▶ The task: For the entries below, the result should be an exact transcription of the lines from the one with "else if (escaped" up to and including the one with "let digits_start := position", and only those.

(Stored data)
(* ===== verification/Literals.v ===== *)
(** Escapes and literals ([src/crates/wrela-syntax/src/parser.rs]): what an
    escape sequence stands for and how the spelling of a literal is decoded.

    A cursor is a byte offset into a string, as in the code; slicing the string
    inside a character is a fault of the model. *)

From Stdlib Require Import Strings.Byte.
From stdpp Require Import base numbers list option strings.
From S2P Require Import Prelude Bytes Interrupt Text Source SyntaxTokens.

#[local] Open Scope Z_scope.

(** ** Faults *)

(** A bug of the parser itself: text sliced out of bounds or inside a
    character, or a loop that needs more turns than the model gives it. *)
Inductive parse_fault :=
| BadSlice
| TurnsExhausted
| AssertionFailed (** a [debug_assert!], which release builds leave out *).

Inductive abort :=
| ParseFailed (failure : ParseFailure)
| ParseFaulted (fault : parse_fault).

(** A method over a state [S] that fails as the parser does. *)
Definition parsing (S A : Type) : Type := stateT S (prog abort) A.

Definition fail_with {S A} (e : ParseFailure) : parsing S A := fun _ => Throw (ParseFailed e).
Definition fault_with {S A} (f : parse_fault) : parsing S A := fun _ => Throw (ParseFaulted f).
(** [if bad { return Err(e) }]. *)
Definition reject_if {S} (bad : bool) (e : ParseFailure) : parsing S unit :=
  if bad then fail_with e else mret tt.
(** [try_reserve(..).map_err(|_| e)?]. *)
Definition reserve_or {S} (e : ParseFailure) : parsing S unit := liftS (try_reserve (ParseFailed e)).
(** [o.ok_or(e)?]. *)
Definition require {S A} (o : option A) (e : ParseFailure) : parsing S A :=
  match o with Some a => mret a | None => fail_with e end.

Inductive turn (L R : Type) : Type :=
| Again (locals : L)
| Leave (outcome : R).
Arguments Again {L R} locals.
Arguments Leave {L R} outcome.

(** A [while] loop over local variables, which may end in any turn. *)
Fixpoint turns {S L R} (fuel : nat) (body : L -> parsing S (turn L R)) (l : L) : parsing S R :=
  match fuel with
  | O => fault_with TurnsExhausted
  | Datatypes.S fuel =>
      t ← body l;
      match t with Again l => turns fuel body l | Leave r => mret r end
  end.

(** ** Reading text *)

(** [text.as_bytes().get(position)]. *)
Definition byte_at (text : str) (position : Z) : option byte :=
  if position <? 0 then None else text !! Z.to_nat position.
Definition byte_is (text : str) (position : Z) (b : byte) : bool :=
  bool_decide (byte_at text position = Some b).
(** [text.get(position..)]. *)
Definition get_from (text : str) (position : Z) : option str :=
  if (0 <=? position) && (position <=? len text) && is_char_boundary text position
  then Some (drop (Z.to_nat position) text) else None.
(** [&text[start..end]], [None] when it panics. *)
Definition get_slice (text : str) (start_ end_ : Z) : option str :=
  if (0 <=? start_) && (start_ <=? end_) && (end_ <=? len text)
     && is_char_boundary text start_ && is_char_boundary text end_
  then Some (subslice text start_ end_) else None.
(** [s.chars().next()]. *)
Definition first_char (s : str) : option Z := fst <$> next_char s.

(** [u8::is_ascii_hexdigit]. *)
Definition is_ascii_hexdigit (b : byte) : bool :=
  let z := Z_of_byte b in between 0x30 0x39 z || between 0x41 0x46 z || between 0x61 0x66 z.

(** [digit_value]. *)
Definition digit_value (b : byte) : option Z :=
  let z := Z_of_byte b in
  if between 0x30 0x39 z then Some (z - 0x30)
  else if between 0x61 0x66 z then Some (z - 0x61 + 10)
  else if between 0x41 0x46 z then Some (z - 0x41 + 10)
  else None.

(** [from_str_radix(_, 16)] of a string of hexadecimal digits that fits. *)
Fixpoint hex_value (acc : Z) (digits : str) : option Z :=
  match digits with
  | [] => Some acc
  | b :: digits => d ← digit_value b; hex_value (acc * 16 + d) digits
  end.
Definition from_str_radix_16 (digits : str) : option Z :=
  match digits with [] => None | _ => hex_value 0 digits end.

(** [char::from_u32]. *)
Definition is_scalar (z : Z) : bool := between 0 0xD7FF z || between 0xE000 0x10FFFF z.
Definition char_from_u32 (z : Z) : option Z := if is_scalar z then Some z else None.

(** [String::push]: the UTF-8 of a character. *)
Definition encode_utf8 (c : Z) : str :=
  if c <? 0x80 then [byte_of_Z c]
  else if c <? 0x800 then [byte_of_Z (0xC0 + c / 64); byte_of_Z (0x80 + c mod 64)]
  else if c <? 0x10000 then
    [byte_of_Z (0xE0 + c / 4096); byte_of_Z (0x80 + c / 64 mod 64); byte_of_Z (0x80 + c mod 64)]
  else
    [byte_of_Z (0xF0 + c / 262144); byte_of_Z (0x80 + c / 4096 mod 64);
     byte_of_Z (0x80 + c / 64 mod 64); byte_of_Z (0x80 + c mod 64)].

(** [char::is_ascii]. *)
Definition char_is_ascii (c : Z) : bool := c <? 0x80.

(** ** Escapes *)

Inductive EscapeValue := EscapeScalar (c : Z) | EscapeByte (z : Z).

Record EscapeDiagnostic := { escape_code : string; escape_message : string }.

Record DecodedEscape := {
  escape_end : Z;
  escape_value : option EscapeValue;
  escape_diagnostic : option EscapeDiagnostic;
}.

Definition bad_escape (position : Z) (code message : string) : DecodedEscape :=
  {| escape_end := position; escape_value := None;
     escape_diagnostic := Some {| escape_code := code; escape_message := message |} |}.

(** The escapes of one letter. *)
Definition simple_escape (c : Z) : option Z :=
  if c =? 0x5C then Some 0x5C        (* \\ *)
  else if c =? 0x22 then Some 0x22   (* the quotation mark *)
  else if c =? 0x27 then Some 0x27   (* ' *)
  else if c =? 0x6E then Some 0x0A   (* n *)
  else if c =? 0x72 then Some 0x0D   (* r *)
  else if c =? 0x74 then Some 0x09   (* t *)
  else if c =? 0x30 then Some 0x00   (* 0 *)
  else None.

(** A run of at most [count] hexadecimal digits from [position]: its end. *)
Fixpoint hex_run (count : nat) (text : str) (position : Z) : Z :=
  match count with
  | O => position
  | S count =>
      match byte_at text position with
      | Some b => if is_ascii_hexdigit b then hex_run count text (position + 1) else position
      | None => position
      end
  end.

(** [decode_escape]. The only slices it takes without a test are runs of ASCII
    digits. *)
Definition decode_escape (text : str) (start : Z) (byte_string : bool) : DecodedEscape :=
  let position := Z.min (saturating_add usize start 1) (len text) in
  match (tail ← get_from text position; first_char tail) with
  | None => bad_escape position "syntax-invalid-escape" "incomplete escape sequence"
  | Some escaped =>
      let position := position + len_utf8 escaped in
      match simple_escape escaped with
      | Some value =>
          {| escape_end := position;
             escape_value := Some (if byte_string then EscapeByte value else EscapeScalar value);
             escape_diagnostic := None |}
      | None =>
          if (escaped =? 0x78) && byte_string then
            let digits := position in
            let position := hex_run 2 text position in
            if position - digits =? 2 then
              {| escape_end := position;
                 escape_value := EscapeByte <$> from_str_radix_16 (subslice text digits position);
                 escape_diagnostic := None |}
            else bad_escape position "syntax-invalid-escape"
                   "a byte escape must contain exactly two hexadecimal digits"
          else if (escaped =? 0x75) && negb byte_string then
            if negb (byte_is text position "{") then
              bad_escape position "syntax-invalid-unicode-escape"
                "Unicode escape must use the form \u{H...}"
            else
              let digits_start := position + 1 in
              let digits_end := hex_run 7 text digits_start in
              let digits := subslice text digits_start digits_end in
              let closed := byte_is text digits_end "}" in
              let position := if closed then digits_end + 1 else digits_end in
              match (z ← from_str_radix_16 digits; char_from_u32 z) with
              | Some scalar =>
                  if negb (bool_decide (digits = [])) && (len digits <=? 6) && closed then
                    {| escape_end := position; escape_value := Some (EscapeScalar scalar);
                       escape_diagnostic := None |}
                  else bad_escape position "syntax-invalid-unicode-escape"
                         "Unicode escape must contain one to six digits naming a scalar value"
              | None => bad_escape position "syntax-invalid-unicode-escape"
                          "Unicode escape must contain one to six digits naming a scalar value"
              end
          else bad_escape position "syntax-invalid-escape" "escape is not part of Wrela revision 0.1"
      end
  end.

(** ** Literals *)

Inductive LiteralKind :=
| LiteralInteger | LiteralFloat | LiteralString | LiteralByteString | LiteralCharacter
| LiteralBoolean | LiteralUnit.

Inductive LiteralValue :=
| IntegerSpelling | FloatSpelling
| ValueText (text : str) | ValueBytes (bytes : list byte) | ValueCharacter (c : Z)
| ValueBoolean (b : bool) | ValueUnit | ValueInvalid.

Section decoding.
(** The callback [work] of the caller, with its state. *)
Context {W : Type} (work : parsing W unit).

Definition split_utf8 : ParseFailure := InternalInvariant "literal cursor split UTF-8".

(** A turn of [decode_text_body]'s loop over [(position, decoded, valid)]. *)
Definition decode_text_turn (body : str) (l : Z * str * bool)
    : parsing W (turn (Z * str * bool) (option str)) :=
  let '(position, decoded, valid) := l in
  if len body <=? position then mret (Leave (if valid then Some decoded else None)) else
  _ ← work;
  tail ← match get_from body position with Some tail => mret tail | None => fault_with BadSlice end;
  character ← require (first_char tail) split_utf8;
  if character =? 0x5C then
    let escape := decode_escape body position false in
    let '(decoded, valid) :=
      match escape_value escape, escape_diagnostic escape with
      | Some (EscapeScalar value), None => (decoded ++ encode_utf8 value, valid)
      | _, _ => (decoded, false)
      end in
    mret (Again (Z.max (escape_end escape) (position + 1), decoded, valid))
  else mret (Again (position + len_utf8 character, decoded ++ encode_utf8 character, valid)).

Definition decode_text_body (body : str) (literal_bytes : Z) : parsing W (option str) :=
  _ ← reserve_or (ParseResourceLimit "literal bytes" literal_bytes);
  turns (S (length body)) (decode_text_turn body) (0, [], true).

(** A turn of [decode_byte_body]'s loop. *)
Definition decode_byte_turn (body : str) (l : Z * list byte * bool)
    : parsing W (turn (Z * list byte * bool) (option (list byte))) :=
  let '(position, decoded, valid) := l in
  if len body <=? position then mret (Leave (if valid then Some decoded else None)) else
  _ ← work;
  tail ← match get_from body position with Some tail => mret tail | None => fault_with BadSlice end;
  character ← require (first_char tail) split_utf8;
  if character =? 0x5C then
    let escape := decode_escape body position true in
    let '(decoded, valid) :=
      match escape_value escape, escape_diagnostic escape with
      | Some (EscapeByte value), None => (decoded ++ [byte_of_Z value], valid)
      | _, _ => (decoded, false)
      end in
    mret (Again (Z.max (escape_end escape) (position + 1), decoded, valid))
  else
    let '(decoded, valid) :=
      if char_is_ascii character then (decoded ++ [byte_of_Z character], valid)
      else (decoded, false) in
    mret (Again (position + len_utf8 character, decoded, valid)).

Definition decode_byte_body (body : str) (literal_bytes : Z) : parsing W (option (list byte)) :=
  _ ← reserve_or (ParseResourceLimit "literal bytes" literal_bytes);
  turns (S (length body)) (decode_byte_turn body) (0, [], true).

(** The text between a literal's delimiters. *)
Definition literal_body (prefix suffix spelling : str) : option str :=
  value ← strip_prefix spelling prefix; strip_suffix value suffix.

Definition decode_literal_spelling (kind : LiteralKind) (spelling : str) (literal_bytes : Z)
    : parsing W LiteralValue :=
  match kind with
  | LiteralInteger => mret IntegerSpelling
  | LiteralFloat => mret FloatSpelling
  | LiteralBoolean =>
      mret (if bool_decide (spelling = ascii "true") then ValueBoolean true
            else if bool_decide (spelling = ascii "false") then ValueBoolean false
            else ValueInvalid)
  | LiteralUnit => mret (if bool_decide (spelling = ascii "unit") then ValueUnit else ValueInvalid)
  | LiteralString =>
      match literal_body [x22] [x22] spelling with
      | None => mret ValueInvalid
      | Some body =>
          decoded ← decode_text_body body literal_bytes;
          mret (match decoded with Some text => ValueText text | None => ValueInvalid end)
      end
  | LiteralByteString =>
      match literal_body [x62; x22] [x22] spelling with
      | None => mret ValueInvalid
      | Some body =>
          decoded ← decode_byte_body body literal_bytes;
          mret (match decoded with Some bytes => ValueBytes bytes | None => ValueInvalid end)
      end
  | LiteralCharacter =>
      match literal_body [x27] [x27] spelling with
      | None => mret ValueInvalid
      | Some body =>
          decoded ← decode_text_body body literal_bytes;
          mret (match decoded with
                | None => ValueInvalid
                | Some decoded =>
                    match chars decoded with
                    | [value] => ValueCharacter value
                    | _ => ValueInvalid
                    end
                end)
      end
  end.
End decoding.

▶ Task solution:
          else if (escaped =? 0x75) && negb byte_string then
            if negb (byte_is text position "{") then
              bad_escape position "syntax-invalid-unicode-escape"
                "Unicode escape must use the form \u{H...}"
            else
              let digits_start := position + 1 in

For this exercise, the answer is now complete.